When you reach the line with "(unix.Effective (Data v1))" in the data below, begin printing lines exactly, and stop once the line with "Bounds : go.array2 Z;" has been printed.

RECORD SET:
[Start of section]

Lemma advance_halts (stride : Z) :
  1 <= stride ->
  forall fuel pos,
    (Z.to_nat (bound - pos) < fuel)%nat ->
    advance fuel test pos stride <> OutOfFuel.
Proof.
  intros Hs. induction fuel as [|fuel IH]; intros pos Hfuel; [lia|].
  simpl. destruct (add pos stride) as [p| |] eqn:Hp; simpl; try discriminate;
    try no_fuel.
  apply add_inv in Hp.
  destruct (test p) as [[|]| |] eqn:Htest; simpl; try discriminate.
  - apply Hbound in Htest. apply IH. lia.
  - apply Htotal in Htest. contradiction.
Qed.

Lemma advance_ge (stride : Z) :
  1 <= stride ->
  forall fuel pos pos',
    advance fuel test pos stride = Ret pos' -> pos <= pos'.
Proof.
  intros Hs. induction fuel as [|fuel IH]; intros pos pos' H; [discriminate|].
  simpl in H. destruct (add pos stride) as [p| |] eqn:Hp; simpl in H;
    try discriminate.
  apply add_inv in Hp.
  destruct (test p) as [[|]| |]; simpl in H; try discriminate.
  - apply IH in H. lia.
  - inversion H. lia.
Qed.

Lemma stride_for_halts (inner : nat) :
  (Z.to_nat bound < inner)%nat ->
  forall outer stride pos,
    stride < 2 ^ Z.of_nat outer ->
    0 <= pos ->
    stride_for outer (advance inner test) pos stride <> OutOfFuel.
Proof.
  intros Hinner. induction outer as [|outer IH]; intros stride pos Hs Hpos.
  - simpl in *. destruct (1 <=? stride) eqn:Hone; [|discriminate].
    apply Z.leb_le in Hone. lia.
  - rewrite Nat2Z.inj_succ, Z.pow_succ_r in Hs by lia.
    simpl. destruct (1 <=? stride) eqn:Hone; [|discriminate].
    apply Z.leb_le in Hone.
    destruct (advance inner test pos stride) as [pos'| |] eqn:Hrun; simpl;
      try discriminate.
    + apply advance_ge in Hrun; [|exact Hone].
      apply IH; [|lia].
      rewrite Z.quot_div_nonneg by lia.
      pose proof (Z.div_mod stride 2 ltac:(lia)).
      pose proof (Z.mod_pos_bound stride 2 ltac:(lia)). lia.
    + exfalso. revert Hrun. apply advance_halts; [exact Hone | lia].
Qed.

Lemma descend_halts (fuel : nat) (sz : Z) :
  (32 <= fuel)%nat ->
  (Z.to_nat bound < fuel)%nat ->
  descend fuel test sz <> OutOfFuel.
Proof.
  intros H32 Hfuel. unfold descend.
  destruct (Z_lt_ge_dec (Z.quot sz 2) 2147483648) as [Hsmall | Hbig].
  - apply stride_for_halts; try lia.
    apply Z.lt_le_trans with (2 ^ 32); [change (2 ^ 32) with 4294967296; lia|].
    apply Z.pow_le_mono_r; lia.
  - destruct fuel as [|fuel]; [lia|].
    simpl. replace (1 <=? Z.quot sz 2) with true
      by (symmetry; apply Z.leb_le; lia).
    unfold add. rewrite in_range_false by lia. simpl. discriminate.
Qed.

End Halting.

Lemma stride_test_total (a : array) (sz needle p : Z) :
  stride_test a sz needle p <> OutOfFuel.
Proof.
  unfold stride_test, read.
  destruct (p <? sz); [|discriminate].
  destruct ((0 <=? p) && (p <? len a)); simpl; discriminate.
Qed.

Lemma stride_test_bound (a : array) (sz needle p : Z) :
  stride_test a sz needle p = Ret true -> p < len a.
Proof.
  unfold stride_test. destruct (p <? sz); [|discriminate].
  destruct (read a p) as [v| |] eqn:Hv; simpl; try discriminate.
  apply read_inv in Hv. lia.
Qed.

Lemma crossover_test_total (fn : Z -> Z) (a : array) (p : Z) :
  crossover_test fn a p <> OutOfFuel.
Proof.
  unfold crossover_test, read.
  destruct ((0 <=? p) && (p <? len a)); simpl; discriminate.
Qed.

Lemma crossover_test_true (fn : Z -> Z) (a : array) (p : Z) :
  crossover_test fn a p = Ret true <-> 0 <= p < len a /\ fn (elt a p) <= 0.
Proof.
  unfold crossover_test. split.
  - destruct (read a p) as [v| |] eqn:Hv; simpl; try discriminate.
    apply read_inv in Hv. destruct Hv as [Hp ->]. intros H.
    split; [exact Hp|]. apply Z.leb_le. congruence.
  - intros [Hp Hle]. rewrite read_ret by exact Hp. simpl.
    f_equal. apply Z.leb_le. exact Hle.
Qed.
(** * Linux capability queries: the ABI decoder and the query facade

    A shallow embedding of the Go packages [capabilities] (capabilities.go)
    and [internal] (the CapabilityV1 / CapabilityV3 bit predicates), with the
    properties of the decoder and of the facade proved about it.

    Conventions.  Go's [int] and [uint] are the 64-bit ones of linux/amd64.
    A [uint32] is a [Z]; the only arithmetic the program does on one is a
    left shift of the constant 1 and a bitwise and, both written out below
    with their wrap-around.  The kernel is a parameter: a state type and a
    transition function standing for capget(2). *)

From Stdlib Require Import ZArith List String Bool Lia.
Import ListNotations.
Open Scope Z_scope.

(** ** Go's integer conversions and fixed-width operators *)
Module go.

Definition int_max : Z := 2 ^ 63 - 1.

  (** [uint(x)] for [x : int]: the same 64 bits read as unsigned. *)
Definition uint (x : Z) : Z := x mod 2 ^ 64.

  (** [int32(x)] for [x : int]: the low 32 bits read as signed. *)
Definition int32 (x : Z) : Z := (x + 2 ^ 31) mod 2 ^ 32 - 2 ^ 31.

  (** [x << s] at type [uint32] with an unsigned count [s]: the bits that
      leave the word are lost, and a count of 32 or more leaves nothing. *)
Definition shl32 (x s : Z) : Z :=
    if 32 <=? s then 0 else Z.shiftl x s mod 2 ^ 32.

  (** A Go array [[2]T] and the indexing [a[i]]; the program only ever
      indexes one with 0 or 1. *)
Definition array2 (T : Type) : Type := (T * T)%type.

Definition at2 {T : Type} (a : array2 T) (i : Z) : T :=
    if i =? 0 then fst a else snd a.

End go.

(** ** golang.org/x/sys/unix: the capget(2) structures and constants *)
Module unix.

Definition LINUX_CAPABILITY_VERSION_1 : Z := 0x19980330.
Definition LINUX_CAPABILITY_VERSION_2 : Z := 0x20071026.
Definition LINUX_CAPABILITY_VERSION_3 : Z := 0x20080522.

  (** [type CapUserHeader struct { Version uint32; Pid int32 }] *)
Record CapUserHeader : Type := mkHeader
    { Version : Z;
      Pid : Z }.

  (** [type CapUserData struct { Effective, Permitted, Inheritable uint32 }] *)
Record CapUserData : Type := mkData
    { Effective : Z;
      Permitted : Z;
      Inheritable : Z }.

Definition zeroHeader : CapUserHeader := mkHeader 0 0.
Definition zeroData : CapUserData := mkData 0 0 0.

Definition set_Version (h : CapUserHeader) (v : Z) : CapUserHeader :=
    mkHeader v (Pid h).

Definition set_Pid (h : CapUserHeader) (p : Z) : CapUserHeader :=
    mkHeader (Version h) p.

End unix.

(** ** Package internal: the two layouts and their bit predicates *)
Module CapabilityV1.

Record t : Type := mk
    { Header : unix.CapUserHeader;
      Data : unix.CapUserData }.

Definition zero : t := mk unix.zeroHeader unix.zeroData.

Definition IsEffectiveSet (v1 : t) (capability : Z) : bool :=
    negb (Z.land (go.shl32 1 (go.uint capability))
                 (unix.Effective (Data v1)) =? 0).

Definition IsPermittedSet (v1 : t) (capability : Z) : bool :=
    negb (Z.land (go.shl32 1 (go.uint capability))
                 (unix.Permitted (Data v1)) =? 0).

Definition IsInheritableSet (v1 : t) (capability : Z) : bool :=
    negb (Z.land (go.shl32 1 (go.uint capability))
                 (unix.Inheritable (Data v1)) =? 0).

End CapabilityV1.

Module CapabilityV3.

Record t : Type := mk
    { Header : unix.CapUserHeader;
      Datap : go.array2 unix.CapUserData;
      Bounds : go.array2 Z;
      Ambient : go.array2 Z }.

Definition zero : t :=
    mk unix.zeroHeader (unix.zeroData, unix.zeroData) (0, 0) (0, 0).

Definition IsEffectiveSet (v3 : t) (capability : Z) : bool :=
    let i := 0 in
    let bitIndex := capability in
    let '(i, bitIndex) :=
      if bitIndex >? 31 then (1, Z.rem bitIndex 32) else (i, bitIndex) in
    negb (Z.land (go.shl32 1 (go.uint bitIndex))
                 (unix.Effective (go.at2 (Datap v3) i)) =? 0).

[End of section]

EXERCISE ANSWER:
                 (unix.Effective (Data v1)) =? 0).

Definition IsPermittedSet (v1 : t) (capability : Z) : bool :=
    negb (Z.land (go.shl32 1 (go.uint capability))
                 (unix.Permitted (Data v1)) =? 0).

Definition IsInheritableSet (v1 : t) (capability : Z) : bool :=
    negb (Z.land (go.shl32 1 (go.uint capability))
                 (unix.Inheritable (Data v1)) =? 0).

End CapabilityV1.

Module CapabilityV3.

Record t : Type := mk
    { Header : unix.CapUserHeader;
      Datap : go.array2 unix.CapUserData;
      Bounds : go.array2 Z;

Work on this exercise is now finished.